(Source material)
Inductive dest := d_symbol | d_side | d_type | d_qty | d_price.

Inductive action :=
| HelpAction
| Store (d : dest).

(** The option strings, in the order the parser registers them. *)
Definition option_string_actions : list (string * action) :=
  [ ("-h", HelpAction); ("--help", HelpAction);
    ("--symbol", Store d_symbol); ("--side", Store d_side);
    ("--type", Store d_type); ("--qty", Store d_qty);
    ("--price", Store d_price) ].

Fixpoint assoc {A} (k : string) (l : list (string * A)) : option A :=
  match l with
  | [] => None
  | (k', a) :: l' => if String.eqb k k' then Some a else assoc k l'
  end.

Definition option_string_of (d : dest) : string :=
  match d with
  | d_symbol => "--symbol"
  | d_side => "--side"
  | d_type => "--type"
  | d_qty => "--qty"
  | d_price => "--price"
  end.

(** How one argument string is read: a plain argument, an option (a
    declared one with its action, or an unknown one) with the explicit
    argument it carries after [=], or an ambiguous abbreviation. *)
Inductive optional :=
| Positional
| Opt (a : option action) (option_string : string) (explicit_arg : option string)
| Ambiguous.

Fixpoint strip_final_newline (s : string) : string :=
  match s with
  | EmptyString => EmptyString
  | String c EmptyString => if Ascii.eqb c "010" then EmptyString else s
  | String c s' => String c (strip_final_newline s')
  end.

Definition nonempty (s : string) : bool :=
  match s with
  | EmptyString => false
  | _ => true
  end.

(** The pattern [^-\d+$|^-\d*\.\d+$] of argparse. *)
Definition negative_number (s : string) : bool :=
  match strip_final_newline s with
  | String "-" r =>
      (nonempty r && all_digits r)
      || match split_once "." r with
         | Some (a, b) => all_digits a && nonempty b && all_digits b
         | None => false
         end
  | _ => false
  end.

(** [_get_option_tuples]: the declared option strings a not exactly
    declared one abbreviates. *)
Definition get_option_tuples (arg_string : string) : list optional :=
  match arg_string with
  | String "-" (String "-" _) =>
      let '(option_prefix, explicit_arg) :=
        match split_once "=" arg_string with
        | Some (p, e) => (p, Some e)
        | None => (arg_string, None)
        end in
      omap (fun '(option_string, a) =>
              if startswith option_string option_prefix
              then Some (Opt (Some a) option_string explicit_arg)
              else None)
           option_string_actions
  | String "-" (String c short_explicit_arg) =>
      let short_option_prefix := String "-" (String c EmptyString) in
      omap (fun '(option_string, a) =>
              if String.eqb option_string short_option_prefix
              then Some (Opt (Some a) option_string (Some short_explicit_arg))
              else if startswith option_string arg_string
              then Some (Opt (Some a) option_string None)
              else None)
           option_string_actions
  | _ => []
  end.

(** [_parse_optional]. *)
Definition parse_optional (arg_string : string) : optional :=
  match arg_string with
  | EmptyString => Positional
  | String c rest =>
      if negb (Ascii.eqb c "-") then Positional
      else
        match assoc arg_string option_string_actions with
        | Some a => Opt (Some a) arg_string None
        | None =>
            if negb (nonempty rest) then Positional
            else
              let abbreviated :=
                match get_option_tuples arg_string with
                | _ :: _ :: _ => Ambiguous
                | [o] => o
                | [] =>
                    if negative_number arg_string then Positional
                    else if contains " " arg_string then Positional
                    else Opt None arg_string None
                end in
              match split_once "=" arg_string with
              | Some (option_string, explicit_arg) =>
                  match assoc option_string option_string_actions with
                  | Some a => Opt (Some a) option_string (Some explicit_arg)
                  | None => abbreviated
                  end
              | None => abbreviated
              end
        end
  end.

(** The class of each argument: a plain argument, the separator [--],
    after which everything is a plain argument, or an option. *)
Inductive arg_class :=
| PlainArg
| DashDash
| OptionArg (a : option action) (option_string : string) (explicit_arg : option string).

(** The first pass: [inl] the usage error of an ambiguous abbreviation,
    [inr] the arguments with their classes. *)
Fixpoint classify (arg_strings : list string)
  : usage_error + list (string * arg_class) :=
  match arg_strings with
  | [] => inr []
  | s :: rest =>
      if String.eqb s "--" then inr ((s, DashDash) :: map (fun a => (a, PlainArg)) rest)
      else
        match parse_optional s with
        | Ambiguous => inl (AmbiguousOption s)
        | Positional =>
            match classify rest with
            | inl err => inl err
            | inr l => inr ((s, PlainArg) :: l)
            end
        | Opt a option_string explicit_arg =>
            match classify rest with
            | inl err => inl err
            | inr l => inr ((s, OptionArg a option_string explicit_arg) :: l)
            end
        end
  end.

(** The attributes the parser has stored so far; [None] is the default
    of an option not seen yet. *)
Record slots := Slots {
  s_symbol : option pystr;
  s_side : option pystr;
  s_type : option pystr;
  s_qty : option pyfloat;
  s_price : pyprice
}.

Definition no_slots : slots := Slots None None None None None.

(** The object [parse_args] returns: the four required attributes and
    the optional price, each as the parser stored it. *)
Record RawNamespace := {
  raw_symbol : pystr;
  raw_side : pystr;
  raw_type : pystr;
  raw_qty : pyfloat;
  raw_price : pyprice
}.

(** The same object when its required attributes hold values of their
    types, as they do unless an explicit argument was the separator. *)
Record Namespace := {
  symbol : string;
  side : string;
  type : string;
  qty : float;
  price : pyprice
}.

Definition raw (args : Namespace) : RawNamespace :=
  {| raw_symbol := Str (symbol args); raw_side := Str (side args);
     raw_type := Str (type args); raw_qty := Flt (qty args);
     raw_price := price args |}.

Inductive parse_result :=
| Accepted (args : RawNamespace)
| HelpExit
| UsageError (err : usage_error).

(** The result of a command line accepted with the attributes [args]. *)
Definition Parsed (args : Namespace) : parse_result := Accepted (raw args).

Fixpoint all_h (s : string) : bool :=
  match s with
  | EmptyString => true
  | String c s' => Ascii.eqb c "h" && all_h s'
  end.

Section Parser.

(** Python's [float(s)] on a string: [None] when it raises [ValueError]. *)
Variable float_of_string : string -> option float.

(** Storing the empty list as the attribute of [d]. *)
Definition store_empty_list (d : dest) (ns : slots) : slots :=
  match d with
  | d_symbol => Slots (Some StrList) (s_side ns) (s_type ns) (s_qty ns) (s_price ns)
  | d_side => Slots (s_symbol ns) (Some StrList) (s_type ns) (s_qty ns) (s_price ns)
  | d_type => Slots (s_symbol ns) (s_side ns) (Some StrList) (s_qty ns) (s_price ns)
  | d_qty => Slots (s_symbol ns) (s_side ns) (s_type ns) (Some FltList) (s_price ns)
  | d_price => Slots (s_symbol ns) (s_side ns) (s_type ns) (s_qty ns) PriceList
  end.

(** One option with its argument string.  The separator is removed from
    the arguments, which leaves none: the empty list is stored as it
    is.  Any other string is converted by the option's [type], checked
    against the [choices] and stored. *)
Definition take_action (d : dest) (arg_string : string) (ns : slots)
  : usage_error + slots :=
  if String.eqb arg_string "--" then inr (store_empty_list d ns)
  else
  match d with
  | d_symbol =>
      inr (Slots (Some (Str arg_string)) (s_side ns) (s_type ns) (s_qty ns) (s_price ns))
  | d_side =>
      if String.eqb arg_string "BUY" || String.eqb arg_string "SELL"
      then inr (Slots (s_symbol ns) (Some (Str arg_string)) (s_type ns) (s_qty ns) (s_price ns))
      else inl (InvalidChoice "--side" arg_string)
  | d_type =>
      if String.eqb arg_string "MARKET" || String.eqb arg_string "LIMIT"
      then inr (Slots (s_symbol ns) (s_side ns) (Some (Str arg_string)) (s_qty ns) (s_price ns))
      else inl (InvalidChoice "--type" arg_string)
  | d_qty =>
      match float_of_string arg_string with
      | Some x => inr (Slots (s_symbol ns) (s_side ns) (s_type ns) (Some (Flt x)) (s_price ns))
      | None => inl (InvalidFloat "--qty" arg_string)
      end
  | d_price =>
      match float_of_string arg_string with
      | Some x => inr (Slots (s_symbol ns) (s_side ns) (s_type ns) (s_qty ns) (Some x))
      | None => inl (InvalidFloat "--price" arg_string)
      end
  end.

(** After the last argument: the required options must have been seen,
    and no argument may be left over. *)
Definition finish (ns : slots) (extras : list string) : parse_result :=
  match s_symbol ns, s_side ns, s_type ns, s_qty ns with
  | Some sy, Some si, Some ty, Some q =>
      match extras with
      | [] => Accepted {| raw_symbol := sy; raw_side := si; raw_type := ty;
                          raw_qty := q; raw_price := s_price ns |}
      | _ => UsageError (UnrecognizedArguments extras)
      end
  | _, _, _, _ => UsageError MissingRequired
  end.

(** The second pass.  A plain argument, the separator or an unknown
    option outside an option's reach is left over.  [-h] acts at once,
    also when it is repeated in one string ([-hh]).  A storing option
    takes its explicit argument, the separator included, or else the
    plain argument that must follow it at once. *)
Fixpoint consume (ns : slots) (extras : list string)
    (l : list (string * arg_class)) : parse_result :=
  match l with
  | [] => finish ns extras
  | (s, PlainArg) :: rest | (s, DashDash) :: rest | (s, OptionArg None _ _) :: rest =>
      consume ns (extras ++ [s]) rest
  | (_, OptionArg (Some HelpAction) _ None) :: _ => HelpExit
  | (_, OptionArg (Some HelpAction) option_string (Some explicit_arg)) :: _ =>
      if String.eqb option_string "-h" && nonempty explicit_arg && all_h explicit_arg
      then HelpExit
      else UsageError (IgnoredExplicitArgument option_string)
  | (_, OptionArg (Some (Store d)) _ (Some explicit_arg)) :: rest =>
      match take_action d explicit_arg ns with
      | inl err => UsageError err
      | inr ns' => consume ns' extras rest
      end
  | (_, OptionArg (Some (Store d)) option_string None) :: rest =>
      match rest with
      | (v, PlainArg) :: rest' =>
          match take_action d v ns with
          | inl err => UsageError err
          | inr ns' => consume ns' extras rest'
          end
      | _ => UsageError (ExpectedOneArgument option_string)
      end
  end.

(** [parser.parse_args()] on [sys.argv[1:]]. *)
Definition parse_args (arg_strings : list string) : parse_result :=
  match classify arg_strings with
  | inl err => UsageError err
  | inr l => consume no_slots [] l
  end.

End Parser.

(** ** The exchange client *)

(** The client object, by what its two calls answer. *)
Record client := {
  futures_ping : outcome unit;
  futures_create_order : params -> outcome response
}.

(** The world outside: the environment after [load_dotenv()], and what
    the constructor [Client(api_key, api_secret, tld, testnet)] answers. *)
Record World := {
  environ : gmap string string;
  Client : string -> string -> string -> bool -> outcome client
}.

(The task)
Look above for the line with "x)) (s_price ns))"; retype exactly that line, every line after it up to the line with "finish ns extras", and that line too, nothing else.

(Output for this task)
      | Some x => inr (Slots (s_symbol ns) (s_side ns) (s_type ns) (Some (Flt x)) (s_price ns))
      | None => inl (InvalidFloat "--qty" arg_string)
      end
  | d_price =>
      match float_of_string arg_string with
      | Some x => inr (Slots (s_symbol ns) (s_side ns) (s_type ns) (s_qty ns) (Some x))
      | None => inl (InvalidFloat "--price" arg_string)
      end
  end.

(** After the last argument: the required options must have been seen,
    and no argument may be left over. *)
Definition finish (ns : slots) (extras : list string) : parse_result :=
  match s_symbol ns, s_side ns, s_type ns, s_qty ns with
  | Some sy, Some si, Some ty, Some q =>
      match extras with
      | [] => Accepted {| raw_symbol := sy; raw_side := si; raw_type := ty;
                          raw_qty := q; raw_price := s_price ns |}
      | _ => UsageError (UnrecognizedArguments extras)
      end
  | _, _, _, _ => UsageError MissingRequired
  end.

(** The second pass.  A plain argument, the separator or an unknown
    option outside an option's reach is left over.  [-h] acts at once,
    also when it is repeated in one string ([-hh]).  A storing option
    takes its explicit argument, the separator included, or else the
    plain argument that must follow it at once. *)
Fixpoint consume (ns : slots) (extras : list string)
    (l : list (string * arg_class)) : parse_result :=
  match l with
  | [] => finish ns extras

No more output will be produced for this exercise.